Table of contents:
It seems that we will never be truly protected in the world of the internet and communications, because a security vulnerability affects WhatsApp, Skype, Wordpressand more. This is a critical affectation that causes the remote execution of the Electron web application.
This code allows cybercriminals to carry out attacks with malicious code on their victims' computers, thanks to this security vulnerability, being mainly exposed WhatsApp, Skype, Wordpress and other platforms.
The security vulnerability that puts WhatsApp and Skype at risk
The web application Electron is a reference framework for the development of open source applications that promotes a large number of desktop apps such as the aforementioned WhatsApp, Skype, Wordpress and others also known as Slack, GitHub, Visual Studio and Discord.

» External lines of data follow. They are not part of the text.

(** C9 (as amended): for every role ARN that holds no percent sign, the
    text that [writeConfigMapAuth] writes is the template with the ARN,
    byte for byte, in place of the action [{{.NGInstanceRoleARN}}] (so
    "rolearn: " is followed by the ARN) and with the line
    "username: system:node:{{EC2PrivateDNSName}}" in place of [%s]; the file
    at the returned path holds that text; and the placeholder
    [{{EC2PrivateDNSName}}] occurs in the text once more than it occurs in
    the ARN: exactly once when the ARN does not hold it, and more than once
    when it does. *)
Theorem writeConfigMapAuth_document WriteTempFile (fs : gmap string string) arn :
  hasByte "%" arn = false ->
  configMapAuthText arn = Some (docHead ++ arn ++ docTail)
  /\ (forall p, WriteTempFile (docHead ++ arn ++ docTail) = inl p ->
      writeConfigMapAuth WriteTempFile fs arn
      = Some (<[p := docHead ++ arn ++ docTail]> fs, inl p))
  /\ Count (docHead ++ arn ++ docTail) placeholder = S (Count arn placeholder)
  /\ (Count arn placeholder = 0%nat <->
      Count (docHead ++ arn ++ docTail) placeholder = 1%nat).
Proof.
  intros H. pose proof (configMapAuthText_plain arn H) as Ht.
  split; [exact Ht |]. split; [| split].
  - intros p Hp. unfold writeConfigMapAuth. rewrite Ht, Hp. reflexivity.
  - apply Count_document.
  - rewrite Count_document. lia.
Qed.

(** A role ARN, with a path, in which the placeholder itself occurs. *)
Definition arnWithPlaceholder : string :=
  "arn:aws:iam::123456789012:role/{{EC2PrivateDNSName}}/nodes".
(** * Smithy language server: lexer, parser and parsed-document model

    A shallow embedding of the analysis core of the Smithy VS Code language
    server (Lexer.ts, Parser.ts, ParsedDocument.ts, Identifier.ts and the
    schema table), with the properties stated about it.

    Conventions of the embedding.
    - A JavaScript string is the list of its UTF-16 code units, each a
      number in [N]; [js "abc"] turns a literal into that representation.
      The empty string that [charAt] returns out of range is [None].
    - Objects used as dictionaries ([shapes], [relativeShapes], [metadata],
      [controls]) are finite maps over their own properties; a lookup that
      finds no own property goes on to the names inherited from
      [Object.prototype], as [object[key]] does.  The object literal built
      by [expectNodeObject] is kept as an association list, because the
      order of its keys is observable through [Object.entries].
    - Loops and recursive descent take a [fuel] argument and answer [None]
      (or [OutOfFuel]) when it runs out; every statement that a function
      returns is proved with an explicit amount of fuel. *)

From Stdlib Require Import ZArith Lia Bool String Ascii.
From stdpp Require Import gmap strings list fin_maps pretty sorting.

Open Scope nat_scope.

Set Warnings "-register-all".

(** ** JavaScript strings *)

Abbreviation jstring := (list N).

Definition js (s : string) : jstring :=
  (λ a, N_of_ascii a) <$> list_ascii_of_string s.

(** Code units the sources name. *)
Module Ch.
Definition tab : N := 9.
Definition lf : N := 10.
Definition cr : N := 13.
Definition space : N := 32.
Definition quote : N := 34.
Definition hash : N := 35.
Definition dollar : N := 36.
Definition minus : N := 45.
Definition dot : N := 46.
Definition slash : N := 47.
Definition at_ : N := 64.
Definition backslash : N := 92.
Definition e : N := 101.
Definition u : N := 117.
End Ch.
(** C10, as stated, fails where two users share a display name and both
    have the SKU: the name is listed twice. *)
Lemma name_at_most_once_counterexample :
  exists r,
    analyze_licenses Qred [sku_a] [alice; alice_holder] = Return [r] /\
    users r = ["Alice"; "Alice"] /\
    In alice [alice; alice_holder] /\
    ~ (length (filter (fun n => n = displayName alice) (users r)) <= 1)%nat.
Proof.
  eexists. split; [reflexivity|]. split; [reflexivity|].
  split; [cbn; auto|]. vm_compute. lia.
Qed.

(** C9, as stated, fails where a user with the SKU has the same display
    name as the user without the key. *)
Lemma missing_licenses_counterexample :
  exists r,
    analyze_licenses Qred [sku_a] [alice_no_field; alice] = Return [r] /\
    users r = ["Alice"] /\
    In alice_no_field [alice_no_field; alice] /\
    assignedLicenses alice_no_field = None /\
    In (displayName alice_no_field) (users r).
Proof.
  eexists. split; [reflexivity|]. split; [reflexivity|].
  split; [cbn; auto|]. split; [reflexivity|]. cbn. auto.
Qed.

Lemma missing_licenses_as_empty_witness :
  assignedLicenses alice_no_field = None /\
  analyze_licenses Qred [sku_a] ([bob] ++ alice_no_field :: [alice]) =
    analyze_licenses Qred [sku_a] ([bob] ++ [alice]).
Proof.
  split; [reflexivity|].
  apply (missing_licenses_as_empty Qred [sku_a] [bob] [alice]
           alice_no_field eq_refl).
Defined.

(** ** Report Writer: the summary sheet *)

Lemma append_data_rows_cells (license_data : list report_row) (ws : worksheet) :
  append_data_rows ws license_data =
  {| title := title ws;
     cells := (cells ws ++ map data_row license_data)%list |}.
Proof.
  unfold append_data_rows. revert ws.
  induction license_data as [|lic license_data IH]; intros ws; cbn.
  - rewrite app_nil_r. by destruct ws.
  - rewrite IH. cbn. by rewrite <- app_assoc.
Qed.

In addition, Electron enables developers to produce hybrid applications using Chromium and the Node.js framework via APIs. In the case of Node.js security, Electron uses certain security measures that are embedded in its configuration.

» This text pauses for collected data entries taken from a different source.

(** * Tyre-catalogue scraper: a shallow embedding of [scraper.js]

    The repository holds two scripts that share most of their text:

    - the URL-list script (the first one in [scraper.js]), which reads the
      product URLs from a spreadsheet and scrapes them one after the other;
    - the sitemap script (the second one), which reads them from a sitemap,
      keeps a third ledger for URLs outside the target domain and scrapes in
      batches.

    Both are embedded below, each in a module of its own ([UrlList] and
    [Sitemap]), over a common model of the JavaScript values they use
    ([JS]): strings, the one regular expression of the price code, and
    binary64 numbers (through [SpecFloat]).

    Conventions of the model:

    - a string is a sequence of bytes; the character classes of the code
      (digits, comma, point, space, colon) are single bytes;
    - a data file is what [JSON.parse] makes of it; a file that is present
      and well formed is always read, and every write succeeds;
    - the network is an oracle from the log of requests and a URL to an
      answer; a page is a function from the queries of the code to texts;
    - every function takes the state of the files, the log of requests and
      the time slept, and returns the new state; a function that throws
      returns [Throw];
    - recursion that is not structural takes fuel, and is proved to end
      with the fuel it is given.

    Left out: the reading of the spreadsheet and of the sitemap (the list
    of URLs is given), the batch loop of the sitemap script (the pipeline it
    starts for one URL is modelled), and the columns of a record that no
    code inspects. *)

From Stdlib Require Import ssreflect ZArith Lia Bool Ascii String List.
From Stdlib Require Import Floats.SpecFloat Numbers.DecimalString.
From stdpp Require Import base decidable list strings gmap.

Set Warnings "-rewrite-rw".

Local Open Scope string_scope.
Local Open Scope Z_scope.

(** ** JavaScript values *)

Module JS.

(** A string is truthy when it is not empty ([!s], [a || b]). *)
Definition truthy (s : string) : bool :=
  match s with
  | EmptyString => false
  | String _ _ => true
  end.

(** [a || b] on strings. *)
Definition or_else (a b : string) : string := if truthy a then a else b.

Definition is_digit (c : ascii) : bool :=
  let n := nat_of_ascii c in (Nat.leb 48 n && Nat.leb n 57)%bool.

Definition is_comma (c : ascii) : bool := Ascii.eqb c ","%char.

Definition is_digit_or_comma (c : ascii) : bool := (is_digit c || is_comma c)%bool.

(** White space that [String.prototype.trim] removes, as far as it is made
    of a single byte: tab, line feed, vertical tab, form feed, carriage
    return and space. *)
Definition is_space (c : ascii) : bool :=
  let n := nat_of_ascii c in (Nat.leb 9 n && Nat.leb n 13 || Nat.eqb n 32)%bool.

Fixpoint trimStart (s : string) : string :=
  match s with
  | String c s' => if is_space c then trimStart s' else s
  | EmptyString => EmptyString
  end.

(** [trimEnd] keeps a character when it is not white space or when something
    is kept after it. *)
Fixpoint trimEnd (s : string) : string :=
  match s with
  | EmptyString => EmptyString
  | String c s' =>
      match trimEnd s' with
      | EmptyString => if is_space c then EmptyString else String c EmptyString
      | t => String c t
      end
  end.

Definition trim (s : string) : string := trimEnd (trimStart s).

(** [span p s]: the longest prefix of [s] whose characters satisfy [p], and
    what follows it (a greedy [p*]). *)
Fixpoint span (p : ascii -> bool) (s : string) : string * string :=
  match s with
  | String c s' =>
      if p c then let '(a, b) := span p s' in (String c a, b)
      else (EmptyString, s)
  | EmptyString => (EmptyString, EmptyString)
  end.

(** The regular expression [/[\d,]+\.?\d*/] tried at the start of [s].  The
    first group is greedy and what follows it can match the empty string, so
    the first attempt of the backtracking matcher is the one that succeeds:
    the whole run of digits and commas, a point when one follows, and the
    digits after it. *)
Definition numeric_match_here (s : string) : option string :=
  let '(run, rest) := span is_digit_or_comma s in
  if truthy run then
    let '(dot, rest') :=
      match rest with
      | String "."%char r => ("."%string, r)
      | _ => (EmptyString, rest)
      end in
    let '(frac, _) := span is_digit rest' in
    Some (run ++ dot ++ frac)
  else None.

(** [s.match(/[\d,]+\.?\d*/)]: the match at the leftmost position that has
    one, [None] for [null].  Only element 0 of the result is used. *)
Fixpoint numeric_match (s : string) : option string :=
  match numeric_match_here s with
  | Some m => Some m
  | None =>
      match s with
      | String _ s' => numeric_match s'
      | EmptyString => None
      end
  end.

(** [s.replace(/,/g, "")]. *)
Fixpoint remove_commas (s : string) : string :=
  match s with
  | String c s' => if is_comma c then remove_commas s' else String c (remove_commas s')
  | EmptyString => EmptyString
  end.

Fixpoint drop (n : nat) (s : string) : string :=
  match n, s with
  | S n', String _ s' => drop n' s'
  | _, _ => s
  end.

(** [s.replace(pat, repl)] with a string pattern: the first occurrence only;
    [repl] holds no [$]. *)
Fixpoint replace_first (pat repl s : string) : string :=
  if String.prefix pat s then repl ++ drop (String.length pat) s
  else
    match s with
    | String c s' => String c (replace_first pat repl s')
    | EmptyString => EmptyString
    end.

(** [s.split(" ")[0] || ""]: what precedes the first space. *)
Fixpoint before_space (s : string) : string :=
  match s with
  | String c s' => if Ascii.eqb c " "%char then EmptyString else String c (before_space s')
  | EmptyString => EmptyString
  end.

(** *** Numbers: binary64 *)

Definition prec : Z := 53.
Definition emax : Z := 1024.

Definition Number := spec_float.

(** The Number nearest to an integer. *)
Definition of_Z (z : Z) : Number := binary_normalize prec emax z 0 false.

(** The Number nearest to [n / d] (ties to even), [d] positive. *)
Definition of_ratio (n : N) (d : positive) : Number :=
  match n with
  | N0 => S754_zero false
  | Npos p => SFdiv prec emax (S754_finite false p 0) (S754_finite false d 0)
  end.

Fixpoint pow10 (k : nat) : positive :=
  match k with
  | O => 1
  | S k' => 10 * pow10 k'
  end%positive.

Definition digit_value (c : ascii) : N := N.of_nat (nat_of_ascii c - 48).

(** The value of a string of digits read in base ten, after [acc]. *)
Fixpoint digits_value (acc : N) (s : string) : N :=
  match s with
  | String c s' => digits_value (acc * 10 + digit_value c)%N s'
  | EmptyString => acc
  end.

(** [parseFloat s] for the strings the script gives it: no leading blank,
    sign or exponent.  It reads the longest prefix made of digits, a point
    and digits; a prefix without any digit gives NaN. *)
Definition parseFloat (s : string) : Number :=
  let '(int, rest) := span is_digit s in
  let frac :=
    match rest with
    | String "."%char r => fst (span is_digit r)
    | _ => EmptyString
    end in
  if (truthy int || truthy frac)%bool then
    of_ratio (digits_value (digits_value 0 int) frac)
             (pow10 (String.length frac))
  else S754_nan.

Definition isNaN (x : Number) : bool :=
  match x with
  | S754_nan => true
  | _ => false
  end.

(** The decimal digits of a natural number, ["0"] for zero. *)
Definition decimal (n : N) : string := NilZero.string_of_uint (N.to_uint n).

Fixpoint zeros (k : nat) : string :=
  match k with
  | O => EmptyString
  | S k' => String "0"%char (zeros k')
  end.

Fixpoint take (n : nat) (s : string) : string :=
  match n, s with
  | S n', String c s' => String c (take n' s')
  | _, _ => EmptyString
  end.

(** The integer nearest to [m * 2^e * k], the larger one when two are as
    near. *)
Definition round_scaled (k m : positive) (e : Z) : N :=
  match e with
  | Z0 => Npos (m * k)
  | Zpos p => Npos (m * k * 2 ^ p)
  | Zneg p => (Npos (m * k * 2) + Npos (2 ^ p)) / Npos (2 ^ (p + 1))
  end%N.

(** [10^21 <= m * 2^e]. *)
Definition at_least_1e21 (m : positive) (e : Z) : bool :=
  match e with
  | Zneg p => (pow10 21 * 2 ^ p <=? m)%positive
  | _ => (Zpos (pow10 21) <=? Zpos m * 2 ^ e)
  end.

(** Steps 5 and 6 of [Number::toString] for an integer [X >= 10^21] that is
    the value of the Number [x] and has [d] decimal digits: the least [k] in
    [k0 .. k0 + fuel - 1] for which some [s] of [k] digits has [s * 10^(d-k)]
    read back as [x]; of the two neighbours of [X / 10^(d-k)] the nearer to
    [X] that reads back, the even one when both are as near. *)
Fixpoint shortest_digits (X : Z) (x : Number) (d k0 fuel : nat) : option Z :=
  match fuel with
  | O => None
  | S fuel' =>
      let unit := Zpos (pow10 (d - k0)) in
      let lo := X / unit in
      let hi := lo + 1 in
      let ok s := SFeqb (of_Z (s * unit)) x in
      match ok lo, ok hi with
      | true, true =>
          match (X - lo * unit ?= hi * unit - X) with
          | Lt => Some lo
          | Gt => Some hi
          | Eq => Some (if Z.even lo then lo else hi)
          end
      | true, false => Some lo
      | false, true => Some hi
      | false, false => shortest_digits X x d (S k0) fuel'
      end
  end.

(** [Number::toString] for a finite [m * 2^e >= 10^21]: exponential
    notation, with the fewest digits that read back as the same Number. *)
Definition toString_large (m : positive) (e : Z) : string :=
  let X := Zpos m * 2 ^ e in
  let d := String.length (decimal (Z.to_N X)) in
  match shortest_digits X (of_Z X) d 1 17 with
  | Some s =>
      let ds := decimal (Z.to_N s) in
      (* [s = 10^k] stands for the single digit 1 one decade higher *)
      let '(digits, n) :=
        if String.eqb ds "10" then ("1"%string, S d) else (ds, d) in
      match digits with
      | String c EmptyString => String c EmptyString ++ "e+" ++ decimal (N.of_nat (n - 1))
      | String c rest => String c EmptyString ++ "." ++ rest ++ "e+" ++ decimal (N.of_nat (n - 1))
      | EmptyString => EmptyString
      end
  | None => EmptyString
  end.

(** [n] written with [f] decimals: the digits of [n], padded with zeros on
    the left to [f + 1] digits, with a point before the last [f]. *)
Definition fixed_digits (n : N) (f : nat) : string :=
  let m := decimal n in
  match f with
  | O => m
  | _ =>
      let k := String.length m in
      let m' := if Nat.leb k f then zeros (S f - k) ++ m else m in
      let k' := String.length m' in
      take (k' - f) m' ++ "." ++ drop (k' - f) m'
  end.

(** [x.toFixed(f)]. *)
Definition toFixed (x : Number) (f : nat) : string :=
  match x with
  | S754_nan => "NaN"
  | S754_infinity s => if s then "-Infinity" else "Infinity"
  | S754_zero _ => fixed_digits 0 f
  | S754_finite s m e =>
      (if s then "-" else "") ++
      (if at_least_1e21 m e then toString_large m e
       else fixed_digits (round_scaled (pow10 f) m e) f)
  end.

End JS.

Local Close Scope Z_scope.
Local Open Scope list_scope.

(** ** The platform: files, the network, pages *)

(** *** Files

    A data file is modelled by what [JSON.parse] makes of it.  [Absent]: no
    such file.  [Garbled]: a file that cannot be read or parsed.  An empty
    file reads as the empty array and is modelled as [Content []].  Reading
    a well-formed file and writing any file succeed. *)
Inductive File (A : Type) : Type :=
| Absent
| Garbled
| Content (a : A).
Arguments Absent {A}.
Arguments Garbled {A}.
Arguments Content {A} a.

(** [fs.existsSync]. *)
Definition existsSync {A} (f : File A) : bool :=
  match f with
  | Absent => false
  | _ => true
  end.

(** [try { content ? JSON.parse(content) : [] } catch { [] }], and [[]]
    too where the script first asks whether the file exists. *)
Definition read_array {A} (f : File (list A)) : list A :=
  match f with
  | Content l => l
  | _ => []
  end.

(** [xs.includes(x)] on an array of strings. *)
Definition includes (x : string) (xs : list string) : bool := bool_decide (x ∈ xs).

These security measures were designed with the goal of evade any exploit attack that might occur, however the security company Trustwave Brendan Scarvell revealed a remote code proof-of-concept code that may lead to a security vulnerability.
This security vulnerability that mainly affects WhatsApp, Skype and Wordpress allows an attacker to gain unauthorized access to the web server. applications and execute arbitrary actions.
Specifically, the security vulnerability was identified as CVE-2018-1000136,It was also notified to Electron's security department and in March 2018 was fixed with platform versions 1.7.13, 1.8.4 and 2.0.0-beta.4.
Actually, security vulnerability affects WhatsApp, Skype, Wordpress and more, but you can avoid it by updating the Electron framework.